### Dataset excerpts:
□ □ □

(** * railbot: a shallow embedding of [server.js]

    The server keeps one [memory] object (known faces, conversation log,
    emotion history, smart-home state, last-seen values) and mutates it from
    socket handlers, the voice-command interpreter and nothing else.  This
    development embeds those handlers as functions over an explicit world
    (memory, wall clock, trace of outbound effects) and proves the properties
    the specification states about them.

    Conventions.
    - JavaScript strings are sequences of UTF-16 code units ([jsstring]);
      literals are written in UTF-8 and decoded by [js].
    - JavaScript numbers are IEEE 754 binary64 values, represented by the
      standard library's [spec_float] with precision 53 and exponent bound
      1024; all arithmetic is the correctly rounded arithmetic of
      [SpecFloat].
    - Every handler is a computation in the state monad [M] over [World]. *)

From Stdlib Require Import ZArith NArith PArith List Bool Lia String Ascii.
From Stdlib Require Import Floats.SpecFloat.
Import ListNotations.

Local Open Scope Z_scope.

(* ================================================================== *)
(** * JavaScript strings *)
(* ================================================================== *)

Module JsString.

(** A string value: its UTF-16 code units. *)
Definition jsstring := list N.

Definition eqb (a b : jsstring) : bool :=
  if list_eq_dec N.eq_dec a b then true else false.
(** * stuber: the searcher over the stub index

    A shallow embedding of [searcher.go] (package [stuber]): the query
    resolver that sits on top of the two-level stub index, ranks the
    candidates of a (service, method) bucket and keeps the set of stubs
    that were ever returned to a real caller.

    The searcher is sequential here: every method is a function from the
    state before the call to the state after it and its results.  The
    reader/writer mutex [mu] only orders critical sections and is not part
    of the state. *)

From Stdlib Require Import Floats ZArith Lia.
From stdpp Require Import base option list strings gmap.

Set Default Proof Using "Type".

(** ** Identifiers

    [uuid.UUID] is a 16-byte array used as a map key and compared for
    equality only; it is read as the 128-bit number it spells. *)
Abbreviation uuid := N.

(** ** Errors *)

(** The sentinel errors of the package.  [ErrServiceNotFound],
    [ErrMethodNotFound] and [ErrStubNotFound] are declared in
    [searcher.go]; [ErrLeftNotFound] and [ErrRightNotFound] are the two
    sentinels of the index that [wrap] tests for.  [ErrOther] stands for any
    other [errors.New] value, [ErrWrapped] for an error that wraps one
    cause ([fmt.Errorf] with one [%w], an [Unwrap() error] method) and
    [ErrJoin] for an error that wraps several ([errors.Join],
    [fmt.Errorf] with several [%w], an [Unwrap() []error] method); these
    are the errors [errors.Is] walks through. *)
#[local] Set Warnings "-register-all".
Inductive error : Type :=
  | ErrServiceNotFound
  | ErrMethodNotFound
  | ErrStubNotFound
  | ErrLeftNotFound
  | ErrRightNotFound
  | ErrOther (msg : string)
  | ErrWrapped (msg : string) (cause : error)
  | ErrJoin (causes : list error).

#[global] Instance error_eq_dec : EqDecision error.
Proof.
  refine (fix go (a b : error) {struct a} : Decision (a = b) :=
    match a, b with
    | ErrServiceNotFound, ErrServiceNotFound => left _
    | ErrMethodNotFound, ErrMethodNotFound => left _
    | ErrStubNotFound, ErrStubNotFound => left _
    | ErrLeftNotFound, ErrLeftNotFound => left _
    | ErrRightNotFound, ErrRightNotFound => left _
    | ErrOther m, ErrOther m' => cast_if (decide (m = m'))
    | ErrWrapped m c, ErrWrapped m' c' =>
        cast_if_and (decide (m = m')) (go c c')
    | ErrJoin cs, ErrJoin cs' => cast_if (@list_eq_dec _ go cs cs')
    | _, _ => right _
    end); clear go; congruence.
Defined.

(** [errors.Is(err, target)]: [err] is [target], or the error it wraps
    is, or one of the errors it joins is, depth first.  (An [Is] method of
    an error type of its own would be asked too; the errors here are plain
    values and have none.) *)
Fixpoint errors_Is (err target : error) : bool :=
  if decide (err = target) then true
  else match err with
       | ErrWrapped _ cause => errors_Is cause target
       | ErrJoin causes => existsb (λ cause, errors_Is cause target) causes
       | _ => false
       end.

(** A Go result pair [(v, err)] of which exactly one side is set. *)
Inductive result (A : Type) : Type :=
  | Ok (a : A)
  | Err (e : error).
Arguments Ok {A} a.
Arguments Err {A} e.

(** [wrap]: the translation of the index's errors into the public ones. *)
Definition wrap (err : error) : error :=
  if errors_Is err ErrLeftNotFound then ErrServiceNotFound
  else if errors_Is err ErrRightNotFound then ErrMethodNotFound
  else err.

(** The internal error kinds of the index. *)
Definition internal_error (e : error) : bool :=
  errors_Is e ErrLeftNotFound || errors_Is e ErrRightNotFound.

Section Stuber.

(** The matching criteria and the response of a stub and the input of a
    query are opaque to the searcher: only [match] and [rankMatch] look
    inside them. *)
Context {Criteria Response Input : Type}.

(** Modelled from the spec: the [Stub] record (its declaration is not in
    [searcher.go]): an identifier, the service and method it is filed
    under, and opaque matching criteria plus response data. *)
Record Stub : Type := mkStub {
  ID : uuid;
  Service : string;
  Method : string;
  criteria : Criteria;
  response : Response;
}.

(** Modelled from the spec: the [Query] descriptor (its declaration is not
    in [searcher.go]): service, method, an optional explicit identifier
    ([query.ID], a pointer that may be nil), the structured input to
    compare and the internal flag read by [query.RequestInternal()]. *)
Record Query : Type := mkQuery {
  query_ID : option uuid;
  query_Service : string;
  query_Method : string;
  query_Input : Input;
  RequestInternal : bool;
}.

(** [Value] is the interface the index stores ([Key], [Left], [Right]).
    A value is a stub pointer or something else that implements the
    interface; the searcher's type assertions to a stub pointer tell
    them apart. *)
Inductive Value : Type :=
  | StubValue (s : Stub)
  | OtherValue (key : uuid) (left right : string).

Definition Key (v : Value) : uuid :=
  match v with StubValue s => ID s | OtherValue k _ _ => k end.
Definition Left (v : Value) : string :=
  match v with StubValue s => Service s | OtherValue _ l _ => l end.
Definition Right (v : Value) : string :=
  match v with StubValue s => Method s | OtherValue _ _ r => r end.

(** *** The index *)

(** Modelled from the spec: the [storage] struct (the index; its file is
    not part of the sources): a two-level associative structure keyed by
    service, then method, each leaf holding record identifiers, plus a
    flat identifier-to-record map for point lookup. *)
Record storage : Type := mkStorage {
  items : gmap string (gmap string (list uuid));
  itemsByID : gmap uuid Value;
}.

(** Modelled from the spec: [newStorage], the empty index. *)
Definition newStorage : storage :=
  {| items := ∅; itemsByID := ∅ |}.

(** Modelled from the spec: [storage.posByN], the existence probe of a
    (service, method) pair: a service-level not-found when the service
    bucket is absent, a method-level not-found when the service exists but
    the method does not, otherwise the position of the bucket (here the
    identifiers filed in it). *)
Definition posByN (st : storage) (left right : string) : result (list uuid) :=
  match items st !! left with
  | None => Err ErrLeftNotFound
  | Some methods =>
      match methods !! right with
      | None => Err ErrRightNotFound
      | Some bucket => Ok bucket
      end
  end.

(** Modelled from the spec: [storage.findByID], the point lookup. *)
Definition storage_findByID (st : storage) (id : uuid) : option Value :=
  itemsByID st !! id.

(** Modelled from the spec: [storage.findByIDs]; absent identifiers are
    silently skipped. *)
Definition findByIDs (st : storage) (ids : list uuid) : list Value :=
  omap (storage_findByID st) ids.

(** Modelled from the spec: [storage.findAll], with the two-level error of
    [posByN], otherwise a copy of the bucket's records. *)
Definition findAll (st : storage) (left right : string) : result (list Value) :=
  match posByN st left right with
  | Err e => Err e
  | Ok bucket => Ok (findByIDs st bucket)
  end.

(** Modelled from the spec: [storage.values], the full enumeration (in no
    particular order). *)
Definition values (st : storage) : list Value :=
  (map_to_list (itemsByID st)).*2.

(** Modelled from the spec: [storage.clear] removes everything. *)
Definition storage_clear (st : storage) : storage := newStorage.

(** Modelled from the spec: taking an identifier out of the bucket of
    (left, right); deleting the last identifier of a method bucket prunes
    that method, pruning the last method of a service prunes the
    service. *)
Definition unfile (left right : string) (id : uuid)
    (it : gmap string (gmap string (list uuid))) :
    gmap string (gmap string (list uuid)) :=
  match it !! left with
  | None => it
  | Some methods =>
      match methods !! right with
      | None => it
      | Some bucket =>
          let bucket' := filter (λ k, k ≠ id) bucket in
          let methods' :=
            match bucket' with
            | [] => delete right methods
            | _ => <[right := bucket']> methods
            end in
          if decide (methods' = ∅) then delete left it
          else <[left := methods']> it
      end
  end.

(** Modelled from the spec: filing an identifier under (left, right), at
    the end of the bucket. *)
Definition file (left right : string) (id : uuid)
    (it : gmap string (gmap string (list uuid))) :
    gmap string (gmap string (list uuid)) :=
  let methods := default ∅ (it !! left) in
  let bucket := default [] (methods !! right) in
  <[left := <[right := bucket ++ [id]]> methods]> it.

(** Modelled from the spec: insert-or-replace of one record.  An existing
    identifier is replaced in place; if its (service, method) changed it
    is removed from the old bucket and inserted into the new one. *)
Definition upsert1 (st : storage) (v : Value) : storage :=
  let it :=
    match itemsByID st !! Key v with
    | None => file (Left v) (Right v) (Key v) (items st)
    | Some old =>
        if decide (Left old = Left v ∧ Right old = Right v) then items st
        else file (Left v) (Right v) (Key v)
               (unfile (Left old) (Right old) (Key v) (items st))
    end in
  {| items := it; itemsByID := <[Key v := v]> (itemsByID st) |}.

(** Modelled from the spec: [storage.upsert] returns the affected
    identifiers in input order. *)
Definition storage_upsert (st : storage) (vs : list Value) : storage * list uuid :=
  (foldl upsert1 st vs, Key <$> vs).

(** Modelled from the spec: removal of one identifier; an absent one is
    ignored.  The flag tells whether a record was removed. *)
Definition del1 (st : storage) (id : uuid) : storage * bool :=
  match itemsByID st !! id with
  | None => (st, false)
  | Some old =>
      ({| items := unfile (Left old) (Right old) id (items st);
          itemsByID := delete id (itemsByID st) |}, true)
  end.
(** The object behind a reference to a movie. *)
Definition movie_obj (self : Z) : M Movie.t :=
  s <- get_state ;; getitem (movie_dict s) self.

(** [m.similarities[key] = v] on the movie object [m]. *)
Definition store_similarity (m key : Z) (v : Q) : M unit :=
  s <- get_state ;;
  o <- getitem (movie_dict s) m ;;
  put_state (mkState (user_dict s)
               (<[m := Movie.with_similarities o (<[key := v]> (Movie.similarities o))]>
                  (movie_dict s))
               (computations s)).

(** Instrumentation: record one call of [compute_similarity]. *)
Definition count_call (self other : Z) : M unit :=
  fun s => (inr tt, mkState (user_dict s) (movie_dict s) (computations s ++ [(self, other)])).

(** ** [Movie_Recommendations.__init__] *)

(** First loop: one line of the movies file, already parsed. *)
Definition add_movie (line : Z * string) : M unit :=
  s <- get_state ;;
  put_state (mkState (user_dict s)
               (<[line.1 := Movie.new line.1 line.2]> (movie_dict s))
               (computations s)).

(** Second loop: one line (user, movie, rating) of the training file. *)
Definition add_rating (line : Z * Z * Q) : M unit :=
  let '(u, m, r) := line in
  s <- get_state ;;
  _ <- put_state (mkState
         (match user_dict s !! u with
          | Some d => <[u := dict_set d m r]> (user_dict s)
          | None => <[u := [(m, r)]]> (user_dict s)
          end)
         (movie_dict s) (computations s)) ;;
  a <- getitem (movie_dict s) m ;;
  s' <- get_state ;;
  put_state (mkState (user_dict s')
               (<[m := Movie.with_users a (Movie.users a ++ [u])]> (movie_dict s'))
               (computations s')).
Lemma checkRules_passes strict r h (o : rule_opts) :
  Forall (λ rule : rule, ∀ h o, (rule h o).2 = None)
    (rules_for r (toLowerCase (type (context o))) (toLowerCase (action o))
       (field_or_null (field o))) →
  (field_or_null (field o) = None → strict = true →
   rules_for r (toLowerCase (type (context o))) (toLowerCase (action o)) None ≠ []) →
  (_checkRules strict r h o).1
  = touch r (toLowerCase (type (context o))) (toLowerCase (action o)) ∧
  (_checkRules strict r h o).2.2 = None.
Proof.
  intros Hpass Hsome. unfold _checkRules. rewrite rules_for_touch.
  destruct (negb (bool_decide (is_Some (field_or_null (field o)))) && strict
            && bool_decide (_ = [])) eqn:E.
  - apply andb_prop in E as [E Hnil]. apply andb_prop in E as [Hf Hs].
    apply bool_decide_eq_true in Hnil. apply negb_true_iff, bool_decide_eq_false in Hf.
    destruct (field_or_null (field o)) eqn:Ef; [by destruct Hf|].
    by destruct (Hsome eq_refl Hs).
  - split; [done|]. apply each_all_pass. apply Forall_fmap.
    eapply Forall_impl; [exact Hpass|]. intros rule Hr. apply Hr.
Qed.

Lemma checkTypeRules_passes w a :
  Forall (λ rule : rule, ∀ h o, (rule h o).2 = None)
    (rules_for (w_rules w) (toLowerCase (type (w_opts w))) (toLowerCase a) None) →
  (strict (w_options w) = true →
   rules_for (w_rules w) (toLowerCase (type (w_opts w))) (toLowerCase a) None ≠ []) →
  _checkTypeRules a w
  = (put_rules w (touch (w_rules w) (toLowerCase (type (w_opts w))) (toLowerCase a)),
     Done ()).
Proof.
  intros Hpass Hsome.
  destruct (checkRules_passes (strict (w_options w)) (w_rules w) (w_heap w)
              (with_action (w_opts w) a)) as [Hr Hout]; [done|by intros _|].
  unfold _checkTypeRules, andThen, the_opts.
  destruct (_checkRules _ _ _ _) as [r out]. simpl in *. subst r.
  unfold finish. by rewrite Hout.
Qed.

Lemma checkDiffRules_passes w a c :
  changes (w_opts w) = Some [c] →
  join "." (path c) ≠ "" →
  Forall (λ rule : rule, ∀ h o, (rule h o).2 = None)
    (rules_for (w_rules w) (toLowerCase (type (w_opts w))) (toLowerCase a)
       (Some (join "." (path c)))) →
  _checkDiffRules a w
  = (put_rules w (touch (w_rules w) (toLowerCase (type (w_opts w))) (toLowerCase a)),
     Done ()).
Proof.
  intros Hcs Hne Hpass.
  assert (field_or_null (Some (join "." (path c))) = Some (join "." (path c))) as Hf.
  { unfold field_or_null. by destruct (String.eqb_spec (join "." (path c)) ""). }
  destruct (checkRules_passes (strict (w_options w)) (w_rules w) (w_heap w)
              (with_change (w_opts w) a (join "." (path c)) c)) as [Hr Hout].
  { unfold with_change. cbn [field context action]. by rewrite Hf. }
  { unfold with_change. cbn [field context action]. by rewrite Hf. }
  unfold _checkDiffRules, andThen, the_opts. rewrite Hcs. cbn [check_each].
  destruct (_checkRules _ _ _ _) as [r [t out]]. simpl in *. subst r out.
  reflexivity.
Qed.

Lemma write_succeeds stringify w u :
  updated (w_opts w) = VObj u →
  (u < length (w_heap w))%nat →
  Forall (λ d, ∀ h ty obj st, (DataStore.d_put d h ty obj st).2.2 = None)
    (DataStore.drivers (w_ds w)) →
  ∃ w3,
    _write stringify w = (w3, Done ()) ∧
    results (w_opts w3) = VObj u ∧
    w_heap w3 !! u = w_heap w !! u.
Proof.
  intros Hu Hlt Hput.
  destruct (meta_with_diff_spec stringify (meta (w_opts w))
              (default [] (changes (w_opts w))) (w_heap w)) as [mm Hmeta].
  unfold _write, andThen, the_opts, js.
  rewrite Hmeta. cbn [w_heap put_heap w_ds w_now].
  rewrite Hu, put_unfold. cbv zeta.
  assert ((DataStore.fan_out
             (DataStore.invoke_put (w_heap w ++ [Object CPlain mm]) (type (w_opts w))
                (VObj u)) (DataStore.drivers (w_ds w))).2.2 = None) as Hok.
  { unfold DataStore.invoke_put. rewrite fan_out_result. apply each_succeeds.
    apply Forall_fmap. eapply Forall_impl; [exact Hput|]. intros d Hd. apply Hd. }
  cbn [DataStore.answer]. rewrite Hok.
  eexists. split; [reflexivity|]. cbn. split; [done|].
  rewrite <- !app_assoc. by rewrite lookup_app_l.
Qed.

□ □ □

### What you will do:
Using the entries above, give back exactly the line containing "end); clear go; congruence.", the line containing "Definition internal_error (e", and every line between them, and nothing else.

### Response area:
    end); clear go; congruence.
Defined.

(** [errors.Is(err, target)]: [err] is [target], or the error it wraps
    is, or one of the errors it joins is, depth first.  (An [Is] method of
    an error type of its own would be asked too; the errors here are plain
    values and have none.) *)
Fixpoint errors_Is (err target : error) : bool :=
  if decide (err = target) then true
  else match err with
       | ErrWrapped _ cause => errors_Is cause target
       | ErrJoin causes => existsb (λ cause, errors_Is cause target) causes
       | _ => false
       end.

(** A Go result pair [(v, err)] of which exactly one side is set. *)
Inductive result (A : Type) : Type :=
  | Ok (a : A)
  | Err (e : error).
Arguments Ok {A} a.
Arguments Err {A} e.

(** [wrap]: the translation of the index's errors into the public ones. *)
Definition wrap (err : error) : error :=
  if errors_Is err ErrLeftNotFound then ErrServiceNotFound
  else if errors_Is err ErrRightNotFound then ErrMethodNotFound
  else err.

(** The internal error kinds of the index. *)
Definition internal_error (e : error) : bool :=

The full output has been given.